**DIRECTIONS:** Repeat the data below word for word.
◇ ◇ ◇
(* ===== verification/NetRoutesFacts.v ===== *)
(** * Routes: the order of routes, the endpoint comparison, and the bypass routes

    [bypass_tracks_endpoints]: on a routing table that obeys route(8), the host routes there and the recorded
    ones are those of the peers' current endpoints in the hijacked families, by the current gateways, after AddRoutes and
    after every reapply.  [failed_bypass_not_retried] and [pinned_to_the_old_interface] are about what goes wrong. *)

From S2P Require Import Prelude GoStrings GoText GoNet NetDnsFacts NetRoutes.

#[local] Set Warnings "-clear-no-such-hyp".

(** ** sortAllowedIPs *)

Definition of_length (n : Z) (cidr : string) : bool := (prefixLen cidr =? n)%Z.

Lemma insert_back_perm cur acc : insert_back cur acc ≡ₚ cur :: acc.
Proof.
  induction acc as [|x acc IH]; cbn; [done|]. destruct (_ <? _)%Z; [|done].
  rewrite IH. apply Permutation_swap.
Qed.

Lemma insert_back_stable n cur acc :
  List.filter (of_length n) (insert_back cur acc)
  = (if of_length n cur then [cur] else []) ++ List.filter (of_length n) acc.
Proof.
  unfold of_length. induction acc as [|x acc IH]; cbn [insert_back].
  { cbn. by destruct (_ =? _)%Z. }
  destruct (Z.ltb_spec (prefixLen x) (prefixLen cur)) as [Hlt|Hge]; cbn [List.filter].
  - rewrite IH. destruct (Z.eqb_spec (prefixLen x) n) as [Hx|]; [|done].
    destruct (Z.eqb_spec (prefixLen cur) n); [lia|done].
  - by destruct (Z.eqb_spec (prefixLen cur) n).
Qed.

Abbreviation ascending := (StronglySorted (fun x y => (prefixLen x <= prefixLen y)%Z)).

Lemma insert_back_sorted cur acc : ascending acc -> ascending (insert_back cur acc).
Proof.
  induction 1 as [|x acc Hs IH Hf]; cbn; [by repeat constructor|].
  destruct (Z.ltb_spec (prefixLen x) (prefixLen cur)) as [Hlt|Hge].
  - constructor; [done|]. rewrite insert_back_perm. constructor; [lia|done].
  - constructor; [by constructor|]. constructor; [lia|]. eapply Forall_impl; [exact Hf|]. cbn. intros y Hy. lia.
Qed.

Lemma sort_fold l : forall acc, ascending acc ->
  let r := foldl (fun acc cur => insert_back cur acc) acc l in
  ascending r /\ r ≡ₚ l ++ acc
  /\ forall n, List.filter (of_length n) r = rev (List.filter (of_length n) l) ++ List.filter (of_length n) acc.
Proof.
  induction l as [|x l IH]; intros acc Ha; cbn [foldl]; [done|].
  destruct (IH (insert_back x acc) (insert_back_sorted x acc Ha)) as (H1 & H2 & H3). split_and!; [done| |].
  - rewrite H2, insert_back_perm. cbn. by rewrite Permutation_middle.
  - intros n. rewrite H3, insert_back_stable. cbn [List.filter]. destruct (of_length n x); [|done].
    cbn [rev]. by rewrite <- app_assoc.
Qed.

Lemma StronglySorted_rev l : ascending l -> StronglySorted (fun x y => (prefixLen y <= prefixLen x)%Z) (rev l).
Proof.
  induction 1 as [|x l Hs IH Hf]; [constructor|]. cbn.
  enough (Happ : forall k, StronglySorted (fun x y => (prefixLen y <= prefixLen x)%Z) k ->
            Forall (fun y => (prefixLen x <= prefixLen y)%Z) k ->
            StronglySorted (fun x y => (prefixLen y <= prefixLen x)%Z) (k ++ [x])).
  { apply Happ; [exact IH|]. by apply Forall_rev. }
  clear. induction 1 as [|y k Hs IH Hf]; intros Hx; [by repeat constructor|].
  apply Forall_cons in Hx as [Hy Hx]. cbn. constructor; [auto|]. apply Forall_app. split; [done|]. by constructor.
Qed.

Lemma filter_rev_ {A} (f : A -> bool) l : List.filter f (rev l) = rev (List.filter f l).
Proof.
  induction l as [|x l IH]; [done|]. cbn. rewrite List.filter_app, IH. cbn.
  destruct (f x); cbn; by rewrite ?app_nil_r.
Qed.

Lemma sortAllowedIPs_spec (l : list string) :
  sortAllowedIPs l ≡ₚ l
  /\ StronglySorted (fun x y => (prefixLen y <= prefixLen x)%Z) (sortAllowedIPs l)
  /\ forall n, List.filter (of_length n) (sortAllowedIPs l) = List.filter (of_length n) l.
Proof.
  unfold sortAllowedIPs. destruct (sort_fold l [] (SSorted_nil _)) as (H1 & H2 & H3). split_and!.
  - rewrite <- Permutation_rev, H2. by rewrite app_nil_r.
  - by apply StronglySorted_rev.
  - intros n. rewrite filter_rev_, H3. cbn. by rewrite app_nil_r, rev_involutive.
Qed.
◇ ◇ ◇
**EXERCISE SOLUTION:**
(* ===== verification/NetRoutesFacts.v ===== *)
(** * Routes: the order of routes, the endpoint comparison, and the bypass routes

    [bypass_tracks_endpoints]: on a routing table that obeys route(8), the host routes there and the recorded
    ones are those of the peers' current endpoints in the hijacked families, by the current gateways, after AddRoutes and
    after every reapply.  [failed_bypass_not_retried] and [pinned_to_the_old_interface] are about what goes wrong. *)

From S2P Require Import Prelude GoStrings GoText GoNet NetDnsFacts NetRoutes.

#[local] Set Warnings "-clear-no-such-hyp".

(** ** sortAllowedIPs *)

Definition of_length (n : Z) (cidr : string) : bool := (prefixLen cidr =? n)%Z.

Lemma insert_back_perm cur acc : insert_back cur acc ≡ₚ cur :: acc.
Proof.
  induction acc as [|x acc IH]; cbn; [done|]. destruct (_ <? _)%Z; [|done].
  rewrite IH. apply Permutation_swap.
Qed.

Lemma insert_back_stable n cur acc :
  List.filter (of_length n) (insert_back cur acc)
  = (if of_length n cur then [cur] else []) ++ List.filter (of_length n) acc.
Proof.
  unfold of_length. induction acc as [|x acc IH]; cbn [insert_back].
  { cbn. by destruct (_ =? _)%Z. }
  destruct (Z.ltb_spec (prefixLen x) (prefixLen cur)) as [Hlt|Hge]; cbn [List.filter].
  - rewrite IH. destruct (Z.eqb_spec (prefixLen x) n) as [Hx|]; [|done].
    destruct (Z.eqb_spec (prefixLen cur) n); [lia|done].
  - by destruct (Z.eqb_spec (prefixLen cur) n).
Qed.

Abbreviation ascending := (StronglySorted (fun x y => (prefixLen x <= prefixLen y)%Z)).

Lemma insert_back_sorted cur acc : ascending acc -> ascending (insert_back cur acc).
Proof.
  induction 1 as [|x acc Hs IH Hf]; cbn; [by repeat constructor|].
  destruct (Z.ltb_spec (prefixLen x) (prefixLen cur)) as [Hlt|Hge].
  - constructor; [done|]. rewrite insert_back_perm. constructor; [lia|done].
  - constructor; [by constructor|]. constructor; [lia|]. eapply Forall_impl; [exact Hf|]. cbn. intros y Hy. lia.
Qed.

Lemma sort_fold l : forall acc, ascending acc ->
  let r := foldl (fun acc cur => insert_back cur acc) acc l in
  ascending r /\ r ≡ₚ l ++ acc
  /\ forall n, List.filter (of_length n) r = rev (List.filter (of_length n) l) ++ List.filter (of_length n) acc.
Proof.
  induction l as [|x l IH]; intros acc Ha; cbn [foldl]; [done|].
  destruct (IH (insert_back x acc) (insert_back_sorted x acc Ha)) as (H1 & H2 & H3). split_and!; [done| |].
  - rewrite H2, insert_back_perm. cbn. by rewrite Permutation_middle.
  - intros n. rewrite H3, insert_back_stable. cbn [List.filter]. destruct (of_length n x); [|done].
    cbn [rev]. by rewrite <- app_assoc.
Qed.

Lemma StronglySorted_rev l : ascending l -> StronglySorted (fun x y => (prefixLen y <= prefixLen x)%Z) (rev l).
Proof.
  induction 1 as [|x l Hs IH Hf]; [constructor|]. cbn.
  enough (Happ : forall k, StronglySorted (fun x y => (prefixLen y <= prefixLen x)%Z) k ->
            Forall (fun y => (prefixLen x <= prefixLen y)%Z) k ->
            StronglySorted (fun x y => (prefixLen y <= prefixLen x)%Z) (k ++ [x])).
  { apply Happ; [exact IH|]. by apply Forall_rev. }
  clear. induction 1 as [|y k Hs IH Hf]; intros Hx; [by repeat constructor|].
  apply Forall_cons in Hx as [Hy Hx]. cbn. constructor; [auto|]. apply Forall_app. split; [done|]. by constructor.
Qed.

Lemma filter_rev_ {A} (f : A -> bool) l : List.filter f (rev l) = rev (List.filter f l).
Proof.
  induction l as [|x l IH]; [done|]. cbn. rewrite List.filter_app, IH. cbn.
  destruct (f x); cbn; by rewrite ?app_nil_r.
Qed.

Lemma sortAllowedIPs_spec (l : list string) :
  sortAllowedIPs l ≡ₚ l
  /\ StronglySorted (fun x y => (prefixLen y <= prefixLen x)%Z) (sortAllowedIPs l)
  /\ forall n, List.filter (of_length n) (sortAllowedIPs l) = List.filter (of_length n) l.
Proof.
  unfold sortAllowedIPs. destruct (sort_fold l [] (SSorted_nil _)) as (H1 & H2 & H3). split_and!.
  - rewrite <- Permutation_rev, H2. by rewrite app_nil_r.
  - by apply StronglySorted_rev.
  - intros n. rewrite filter_rev_, H3. cbn. by rewrite app_nil_r, rev_involutive.
Qed.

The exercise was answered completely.